Getting the best out of business

That day-to-day monitoring can provide valuable information for businesses, and in turn help them to get the best out of what they have.

Digital software has further enhanced this, as programmes like QuickBooks, Xero and FreeAgent help bookkeepers and businesses both keep an eye on the realtime workings of the business. Bookkeepers can report analysis from those numbers and enable businesses to make better informed decisions based on their finances.

“It allows you to collaborate more with your clients on a regular basis, rather than you know, presenting them with a printed novel at year end of what happened in the past,” says Edward.

It can also cut down the amount of work a bookkeeper needs to do, with filing systems for receipts being online as the money is spent, instead of arriving all together at year end.

“If they automate them [receipts] to me in the cloud, or if they turn up with a scraggly old carrier bag, obviously there’s a different level of work,” says Edward.

However, Edward says that’s what she went into business to do – so her clients don’t have to.

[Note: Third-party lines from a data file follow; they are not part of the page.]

Lemma gps_observed_protocol_witness :
  statuses (gw_events unheard_world) = [GPS_STATUS_SESSION_BEGIN; GPS_STATUS_SESSION_END] ∧
  spec_run (PowerOff, false) (gw_events unheard_world) (phase_of (gw_gps unheard_world), heard unheard_world) ∧
  (heard unheard_world = false →
     gw_control unheard_world = [] ∧ phase_of (gw_gps unheard_world) ≠ InSession ∧
     phase_of (gw_gps unheard_world) ≠ Ending ∨ gw_gps unheard_world = GNone).
Proof.
  split; [vm_compute; reflexivity|]. apply (gps_observed_protocol unheard_opening unheard_world).
  apply (listens_exec [] unheard_opening gps_boot gps_boot unheard_world).
  - apply grun_nil.
  - repeat (apply List.Forall_cons; [exact I || reflexivity|]). apply List.Forall_nil.
  - vm_compute. reflexivity.
Defined.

‘When they’re small it can be manageable, but as they grow it gets out of hand, and that’s when they end up either handing over loads for the accountant to do at the end – which will cost them more – or they just get really behind and don’t know what they’re working with, so then their cash flow can suffer, which costs them money and time,” says Edward.

Getting personal

Whitman says the philosophy behind her business is to make finance accessible.

“It’s really important for everyone who runs a business to understand the finances around their business because how can they possibly make strategic decisions without understanding what’s going on?” says Whitman.

The But the Books branding is designed to emphasise that human side, so that businesses can be confident their bookkeepers really know their business and want to help them succeed.